ACTIVITY ::
Once more, print the records exactly as given.

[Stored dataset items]
★ ★ ★
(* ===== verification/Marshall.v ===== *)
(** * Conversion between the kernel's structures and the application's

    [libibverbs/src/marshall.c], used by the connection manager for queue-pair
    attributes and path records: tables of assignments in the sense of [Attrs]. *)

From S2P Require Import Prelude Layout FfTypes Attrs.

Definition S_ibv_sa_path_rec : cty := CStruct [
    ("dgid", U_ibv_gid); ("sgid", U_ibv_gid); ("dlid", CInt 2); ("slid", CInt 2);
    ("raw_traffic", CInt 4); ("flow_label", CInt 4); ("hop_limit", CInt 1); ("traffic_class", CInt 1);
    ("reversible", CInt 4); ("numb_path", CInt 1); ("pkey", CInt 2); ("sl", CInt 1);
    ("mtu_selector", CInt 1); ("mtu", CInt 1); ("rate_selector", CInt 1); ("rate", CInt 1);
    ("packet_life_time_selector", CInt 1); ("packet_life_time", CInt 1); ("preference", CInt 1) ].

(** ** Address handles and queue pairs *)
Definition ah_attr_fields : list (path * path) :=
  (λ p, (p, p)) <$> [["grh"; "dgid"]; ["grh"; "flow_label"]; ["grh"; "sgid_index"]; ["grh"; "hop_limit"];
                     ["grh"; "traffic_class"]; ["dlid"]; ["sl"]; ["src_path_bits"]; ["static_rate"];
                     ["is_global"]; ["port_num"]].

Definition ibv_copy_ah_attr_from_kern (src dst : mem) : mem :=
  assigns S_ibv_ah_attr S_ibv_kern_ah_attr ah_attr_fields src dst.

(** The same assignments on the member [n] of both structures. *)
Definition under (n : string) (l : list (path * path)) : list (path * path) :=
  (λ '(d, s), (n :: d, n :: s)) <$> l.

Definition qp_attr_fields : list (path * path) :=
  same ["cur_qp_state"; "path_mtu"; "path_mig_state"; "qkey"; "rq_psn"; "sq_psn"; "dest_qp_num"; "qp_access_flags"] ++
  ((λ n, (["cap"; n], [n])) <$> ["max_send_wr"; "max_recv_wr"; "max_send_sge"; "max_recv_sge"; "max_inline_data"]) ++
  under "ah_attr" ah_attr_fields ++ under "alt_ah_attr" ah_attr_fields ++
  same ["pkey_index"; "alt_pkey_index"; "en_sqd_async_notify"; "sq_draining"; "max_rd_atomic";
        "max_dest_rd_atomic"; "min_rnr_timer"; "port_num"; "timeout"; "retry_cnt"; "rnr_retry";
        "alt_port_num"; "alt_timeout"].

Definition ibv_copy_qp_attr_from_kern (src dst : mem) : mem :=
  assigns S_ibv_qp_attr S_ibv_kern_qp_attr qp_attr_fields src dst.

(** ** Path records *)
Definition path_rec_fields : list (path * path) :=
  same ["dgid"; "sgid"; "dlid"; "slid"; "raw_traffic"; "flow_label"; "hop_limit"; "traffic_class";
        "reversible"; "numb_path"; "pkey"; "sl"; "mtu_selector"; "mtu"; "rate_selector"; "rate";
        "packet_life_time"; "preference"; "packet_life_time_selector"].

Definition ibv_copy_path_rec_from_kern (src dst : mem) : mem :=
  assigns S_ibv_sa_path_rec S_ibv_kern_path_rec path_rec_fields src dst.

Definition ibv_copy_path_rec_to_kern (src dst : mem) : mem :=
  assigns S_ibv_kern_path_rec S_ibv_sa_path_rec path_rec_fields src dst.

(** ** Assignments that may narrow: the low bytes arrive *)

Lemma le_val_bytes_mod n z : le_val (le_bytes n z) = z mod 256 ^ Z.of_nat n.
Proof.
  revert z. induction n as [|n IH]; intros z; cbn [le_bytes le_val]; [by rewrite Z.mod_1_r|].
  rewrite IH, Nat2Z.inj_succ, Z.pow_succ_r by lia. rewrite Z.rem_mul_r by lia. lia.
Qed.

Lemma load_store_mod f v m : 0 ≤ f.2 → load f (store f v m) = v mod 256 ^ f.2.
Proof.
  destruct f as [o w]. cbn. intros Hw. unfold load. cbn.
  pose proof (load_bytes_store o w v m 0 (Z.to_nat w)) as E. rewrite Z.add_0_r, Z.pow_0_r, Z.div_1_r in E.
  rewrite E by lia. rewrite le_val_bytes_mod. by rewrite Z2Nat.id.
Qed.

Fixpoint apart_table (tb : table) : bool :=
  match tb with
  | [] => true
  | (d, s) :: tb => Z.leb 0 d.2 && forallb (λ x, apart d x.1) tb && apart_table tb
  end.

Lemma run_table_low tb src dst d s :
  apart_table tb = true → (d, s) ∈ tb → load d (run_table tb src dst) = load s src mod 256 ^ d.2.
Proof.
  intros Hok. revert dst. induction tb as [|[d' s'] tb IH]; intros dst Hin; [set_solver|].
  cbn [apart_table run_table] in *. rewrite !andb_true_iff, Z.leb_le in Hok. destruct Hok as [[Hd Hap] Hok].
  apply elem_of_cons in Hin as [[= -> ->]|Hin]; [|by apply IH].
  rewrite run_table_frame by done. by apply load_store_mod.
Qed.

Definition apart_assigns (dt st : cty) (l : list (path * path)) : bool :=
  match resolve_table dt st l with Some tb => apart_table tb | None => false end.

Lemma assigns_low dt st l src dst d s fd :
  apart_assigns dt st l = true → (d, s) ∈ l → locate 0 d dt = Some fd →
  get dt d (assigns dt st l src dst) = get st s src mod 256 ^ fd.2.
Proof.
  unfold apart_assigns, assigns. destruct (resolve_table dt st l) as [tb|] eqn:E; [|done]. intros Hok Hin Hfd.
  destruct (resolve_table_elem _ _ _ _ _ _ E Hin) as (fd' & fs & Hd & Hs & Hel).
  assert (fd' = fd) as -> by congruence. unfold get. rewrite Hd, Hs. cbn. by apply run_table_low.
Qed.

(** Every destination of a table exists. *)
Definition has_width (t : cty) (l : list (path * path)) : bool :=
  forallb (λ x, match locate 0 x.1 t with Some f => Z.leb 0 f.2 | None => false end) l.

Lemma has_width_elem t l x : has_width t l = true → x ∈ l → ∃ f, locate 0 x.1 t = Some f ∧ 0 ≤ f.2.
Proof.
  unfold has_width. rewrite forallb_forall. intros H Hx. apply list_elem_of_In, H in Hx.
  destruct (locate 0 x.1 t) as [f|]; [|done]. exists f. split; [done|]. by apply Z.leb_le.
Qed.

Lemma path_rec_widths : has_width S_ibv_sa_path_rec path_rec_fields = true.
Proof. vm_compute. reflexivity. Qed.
★ ★ ★
ANSWER SECTION ::
(* ===== verification/Marshall.v ===== *)
(** * Conversion between the kernel's structures and the application's

    [libibverbs/src/marshall.c], used by the connection manager for queue-pair
    attributes and path records: tables of assignments in the sense of [Attrs]. *)

From S2P Require Import Prelude Layout FfTypes Attrs.

Definition S_ibv_sa_path_rec : cty := CStruct [
    ("dgid", U_ibv_gid); ("sgid", U_ibv_gid); ("dlid", CInt 2); ("slid", CInt 2);
    ("raw_traffic", CInt 4); ("flow_label", CInt 4); ("hop_limit", CInt 1); ("traffic_class", CInt 1);
    ("reversible", CInt 4); ("numb_path", CInt 1); ("pkey", CInt 2); ("sl", CInt 1);
    ("mtu_selector", CInt 1); ("mtu", CInt 1); ("rate_selector", CInt 1); ("rate", CInt 1);
    ("packet_life_time_selector", CInt 1); ("packet_life_time", CInt 1); ("preference", CInt 1) ].

(** ** Address handles and queue pairs *)
Definition ah_attr_fields : list (path * path) :=
  (λ p, (p, p)) <$> [["grh"; "dgid"]; ["grh"; "flow_label"]; ["grh"; "sgid_index"]; ["grh"; "hop_limit"];
                     ["grh"; "traffic_class"]; ["dlid"]; ["sl"]; ["src_path_bits"]; ["static_rate"];
                     ["is_global"]; ["port_num"]].

Definition ibv_copy_ah_attr_from_kern (src dst : mem) : mem :=
  assigns S_ibv_ah_attr S_ibv_kern_ah_attr ah_attr_fields src dst.

(** The same assignments on the member [n] of both structures. *)
Definition under (n : string) (l : list (path * path)) : list (path * path) :=
  (λ '(d, s), (n :: d, n :: s)) <$> l.

Definition qp_attr_fields : list (path * path) :=
  same ["cur_qp_state"; "path_mtu"; "path_mig_state"; "qkey"; "rq_psn"; "sq_psn"; "dest_qp_num"; "qp_access_flags"] ++
  ((λ n, (["cap"; n], [n])) <$> ["max_send_wr"; "max_recv_wr"; "max_send_sge"; "max_recv_sge"; "max_inline_data"]) ++
  under "ah_attr" ah_attr_fields ++ under "alt_ah_attr" ah_attr_fields ++
  same ["pkey_index"; "alt_pkey_index"; "en_sqd_async_notify"; "sq_draining"; "max_rd_atomic";
        "max_dest_rd_atomic"; "min_rnr_timer"; "port_num"; "timeout"; "retry_cnt"; "rnr_retry";
        "alt_port_num"; "alt_timeout"].

Definition ibv_copy_qp_attr_from_kern (src dst : mem) : mem :=
  assigns S_ibv_qp_attr S_ibv_kern_qp_attr qp_attr_fields src dst.

(** ** Path records *)
Definition path_rec_fields : list (path * path) :=
  same ["dgid"; "sgid"; "dlid"; "slid"; "raw_traffic"; "flow_label"; "hop_limit"; "traffic_class";
        "reversible"; "numb_path"; "pkey"; "sl"; "mtu_selector"; "mtu"; "rate_selector"; "rate";
        "packet_life_time"; "preference"; "packet_life_time_selector"].

Definition ibv_copy_path_rec_from_kern (src dst : mem) : mem :=
  assigns S_ibv_sa_path_rec S_ibv_kern_path_rec path_rec_fields src dst.

Definition ibv_copy_path_rec_to_kern (src dst : mem) : mem :=
  assigns S_ibv_kern_path_rec S_ibv_sa_path_rec path_rec_fields src dst.

(** ** Assignments that may narrow: the low bytes arrive *)

Lemma le_val_bytes_mod n z : le_val (le_bytes n z) = z mod 256 ^ Z.of_nat n.
Proof.
  revert z. induction n as [|n IH]; intros z; cbn [le_bytes le_val]; [by rewrite Z.mod_1_r|].
  rewrite IH, Nat2Z.inj_succ, Z.pow_succ_r by lia. rewrite Z.rem_mul_r by lia. lia.
Qed.

Lemma load_store_mod f v m : 0 ≤ f.2 → load f (store f v m) = v mod 256 ^ f.2.
Proof.
  destruct f as [o w]. cbn. intros Hw. unfold load. cbn.
  pose proof (load_bytes_store o w v m 0 (Z.to_nat w)) as E. rewrite Z.add_0_r, Z.pow_0_r, Z.div_1_r in E.
  rewrite E by lia. rewrite le_val_bytes_mod. by rewrite Z2Nat.id.
Qed.

Fixpoint apart_table (tb : table) : bool :=
  match tb with
  | [] => true
  | (d, s) :: tb => Z.leb 0 d.2 && forallb (λ x, apart d x.1) tb && apart_table tb
  end.

Lemma run_table_low tb src dst d s :
  apart_table tb = true → (d, s) ∈ tb → load d (run_table tb src dst) = load s src mod 256 ^ d.2.
Proof.
  intros Hok. revert dst. induction tb as [|[d' s'] tb IH]; intros dst Hin; [set_solver|].
  cbn [apart_table run_table] in *. rewrite !andb_true_iff, Z.leb_le in Hok. destruct Hok as [[Hd Hap] Hok].
  apply elem_of_cons in Hin as [[= -> ->]|Hin]; [|by apply IH].
  rewrite run_table_frame by done. by apply load_store_mod.
Qed.

Definition apart_assigns (dt st : cty) (l : list (path * path)) : bool :=
  match resolve_table dt st l with Some tb => apart_table tb | None => false end.

Lemma assigns_low dt st l src dst d s fd :
  apart_assigns dt st l = true → (d, s) ∈ l → locate 0 d dt = Some fd →
  get dt d (assigns dt st l src dst) = get st s src mod 256 ^ fd.2.
Proof.
  unfold apart_assigns, assigns. destruct (resolve_table dt st l) as [tb|] eqn:E; [|done]. intros Hok Hin Hfd.
  destruct (resolve_table_elem _ _ _ _ _ _ E Hin) as (fd' & fs & Hd & Hs & Hel).
  assert (fd' = fd) as -> by congruence. unfold get. rewrite Hd, Hs. cbn. by apply run_table_low.
Qed.

(** Every destination of a table exists. *)
Definition has_width (t : cty) (l : list (path * path)) : bool :=
  forallb (λ x, match locate 0 x.1 t with Some f => Z.leb 0 f.2 | None => false end) l.

Lemma has_width_elem t l x : has_width t l = true → x ∈ l → ∃ f, locate 0 x.1 t = Some f ∧ 0 ≤ f.2.
Proof.
  unfold has_width. rewrite forallb_forall. intros H Hx. apply list_elem_of_In, H in Hx.
  destruct (locate 0 x.1 t) as [f|]; [|done]. exists f. split; [done|]. by apply Z.leb_le.
Qed.

Lemma path_rec_widths : has_width S_ibv_sa_path_rec path_rec_fields = true.
Proof. vm_compute. reflexivity. Qed.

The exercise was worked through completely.